En cet instant, le pratiquant perçoit clairement la finalité du moment qu’il est en train de vivre. Le travail qui mène à cette perception est à la base de la pratique du karaté.

Harageï se compose de Hara, le ventre et geï, la sensibilité, finesse de perception, subtilité. Le harageï est cet état de disponibilité totale, dans l’instant.

Comme dans le bouddhisme zen, le karaté ne dépend pas de la recherche intellectuelle. C’est le travail de l’âme, dans lequel il faut apprendre à se connaître soi-même pour connaître l’art pratiqué.

Il est vrai que le pratiquant asiatique a l’avantage de sa culture. Il naît dans l’environnement philosophique et social qui a créé les arts martiaux, et il comprend instinctivement leurs nuances. Ce n’est pas vraiment pareil pour nous, les occidentaux.

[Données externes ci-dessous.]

(** * Descriptor-anchored source accessors (libutil/unix/unix-source-accessor)

    A shallow embedding of [UnixSourceAccessorBase], [UnixFileSourceAccessor],
    [UnixDirectorySourceAccessor] and [makeFSSourceAccessor].  The operating
    system is an interface of system calls ([Posix]); the accessors are written
    over it in a small monad that threads the accessor's mutable members,
    carries C++ exceptions, and records every system call and callback. *)

From Stdlib Require Import ZArith String Ascii List Bool Lia.
From stdpp Require Import base strings gmap list.

Local Open Scope string_scope.
Local Open Scope list_scope.
Local Open Scope Z_scope.

(** ** Integer types *)

Definition to_uint64 (z : Z) : Z := z mod 2 ^ 64.

Definition to_off_t (z : Z) : Z :=
  let u := z mod 2 ^ 64 in if u <? 2 ^ 63 then u else u - 2 ^ 64.

(** ** errno, open flags, file modes, directory-entry types *)

Inductive Errno :=
| ENOENT | EINTR | EIO | EBADF | EACCES | ENOTDIR | EISDIR | EINVAL | ELOOP | ENAMETOOLONG.

Definition Errno_eqb (a b : Errno) : bool :=
  match a, b with
  | ENOENT, ENOENT | EINTR, EINTR | EIO, EIO | EBADF, EBADF | EACCES, EACCES
  | ENOTDIR, ENOTDIR | EISDIR, EISDIR | EINVAL, EINVAL | ELOOP, ELOOP
  | ENAMETOOLONG, ENAMETOOLONG => true
  | _, _ => false
  end.

Module Fcntl.
Definition O_RDONLY : Z := 0.
Definition O_DIRECTORY : Z := 0x10000.
Definition O_NOFOLLOW : Z := 0x20000.
Definition O_CLOEXEC : Z := 0x80000.
Definition AT_SYMLINK_NOFOLLOW : Z := 0x100.
Definition has (flags flag : Z) : bool := negb (Z.land flags flag =? 0).
End Fcntl.

Module StatMode.
Definition S_IFMT : Z := 0xF000.
Definition S_IFIFO : Z := 0x1000.
Definition S_IFCHR : Z := 0x2000.
Definition S_IFDIR : Z := 0x4000.
Definition S_IFBLK : Z := 0x6000.
Definition S_IFREG : Z := 0x8000.
Definition S_IFLNK : Z := 0xA000.
Definition S_IFSOCK : Z := 0xC000.
Definition S_IXUSR : Z := 0x40.
Definition S_ISDIR (m : Z) : bool := Z.land m S_IFMT =? S_IFDIR.
Definition S_ISREG (m : Z) : bool := Z.land m S_IFMT =? S_IFREG.
Definition S_ISLNK (m : Z) : bool := Z.land m S_IFMT =? S_IFLNK.
Definition S_ISCHR (m : Z) : bool := Z.land m S_IFMT =? S_IFCHR.
Definition S_ISBLK (m : Z) : bool := Z.land m S_IFMT =? S_IFBLK.
Definition S_ISFIFO (m : Z) : bool := Z.land m S_IFMT =? S_IFIFO.
Definition S_ISSOCK (m : Z) : bool := Z.land m S_IFMT =? S_IFSOCK.
End StatMode.

Module Dirent.
Definition DT_UNKNOWN : Z := 0.
Definition DT_FIFO : Z := 1.
Definition DT_CHR : Z := 2.
Definition DT_DIR : Z := 4.
Definition DT_BLK : Z := 6.
Definition DT_REG : Z := 8.
Definition DT_LNK : Z := 10.
Definition DT_SOCK : Z := 12.
Record t := mk { d_name : string; d_type : Z }.
End Dirent.

(** [struct stat], restricted to the members the accessors read. *)
Record posix_stat := mkStat { st_mode : Z; st_size : Z; st_mtime : Z }.

(** ** Canonical paths *)

Module CanonPath.

(** Modelled from the spec: the canonical-path value type (canon-path.hh is not
    among the sources).  A path is its sequence of normalized segments under a
    virtual root; [parent] and [baseName] are absent for the root, and
    concatenation is structural. *)
Definition t : Type := list string.

Definition root : t := [].

Definition isRoot (p : t) : bool :=
  match p with [] => true | _ :: _ => false end.

Definition parent (p : t) : option t :=
  match p with [] => None | _ :: _ => Some (removelast p) end.

Definition baseName (p : t) : option string :=
  match p with [] => None | _ :: _ => Some (List.last p "") end.

Definition push (p : t) (c : string) : t := p ++ [c].

Definition concat (p q : t) : t := p ++ q.

Definition rel (p : t) : string := String.concat "/" p.

Definition abs (p : t) : string := "/" +:+ rel p.

End CanonPath.

(** ** The accessor interface's value types *)

Inductive Type_ := tRegular | tSymlink | tDirectory | tChar | tBlock | tSocket | tFifo | tUnknown.

Record Stat := mkAccessorStat {
  type : Type_;
  fileSize : option Z;      (* uint64_t *)
  isExecutable : bool
}.

(** Modelled from the spec: the conversion of a [struct stat] into the metadata
    record (posixStatToAccessorStat is not among the sources): the kind comes
    from the file-type bits, the size is present only for regular files, and
    the executable flag is the owner-execute bit of a regular file. *)
Definition posixStatToAccessorStat (st : posix_stat) : Stat :=
  let m := st_mode st in
  {| type :=
       if StatMode.S_ISREG m then tRegular
       else if StatMode.S_ISDIR m then tDirectory
       else if StatMode.S_ISLNK m then tSymlink
       else if StatMode.S_ISCHR m then tChar
       else if StatMode.S_ISBLK m then tBlock
       else if StatMode.S_ISFIFO m then tFifo
       else if StatMode.S_ISSOCK m then tSocket
       else tUnknown;
     fileSize := if StatMode.S_ISREG m then Some (to_uint64 (st_size st)) else None;
     isExecutable := StatMode.S_ISREG m && Fcntl.has m StatMode.S_IXUSR |}.

(** ** Exceptions *)

Inductive Error :=
| NotADirectory (msg : string)
| NotASymlink (msg : string)
| NotARegularFile (msg : string)
| FileNotFound (msg : string)
| SymlinkNotAllowed (path : CanonPath.t) (msg : option string)
    (* [msg = None]: the one-argument constructor, whose text is not in these sources *)
| SysError (errNo : option Errno) (msg : string)
    (* [errNo = None]: constructed when no call has just failed, so that the
       number it carries is whatever errno was left at, possibly by an
       earlier call (after a retried [pread], a stale EINTR) *)
| Interrupted
| BadOptionalAccess
| AssertionFailure.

La philosophie de l’Asie se base sur l’intuition et la perception plutôt que sur le raisonnement et son grand dilemme est de vouloir communiquer ce qui ne peut l’être.
Avez-vous remarqué que l’occidental cherche à analyser les phénomènes. Il trouve la paix en expliquant intellectuellement le monde qui l’entoure. L’asiatique lui trouve cette paix en s’intégrant à l’univers, quand en regardant en lui-même il comprend le fonctionnement de ce qui l’entoure. Il reconnaît sa place face aux phénomènes en s’harmonisant avec eux sans chercher à les contrôler.

Si on se tourne vers le passé, les premiers pratiquants ont cherché à établir un équilibre entre corps et esprit. La réunion des deux dans une perception intense.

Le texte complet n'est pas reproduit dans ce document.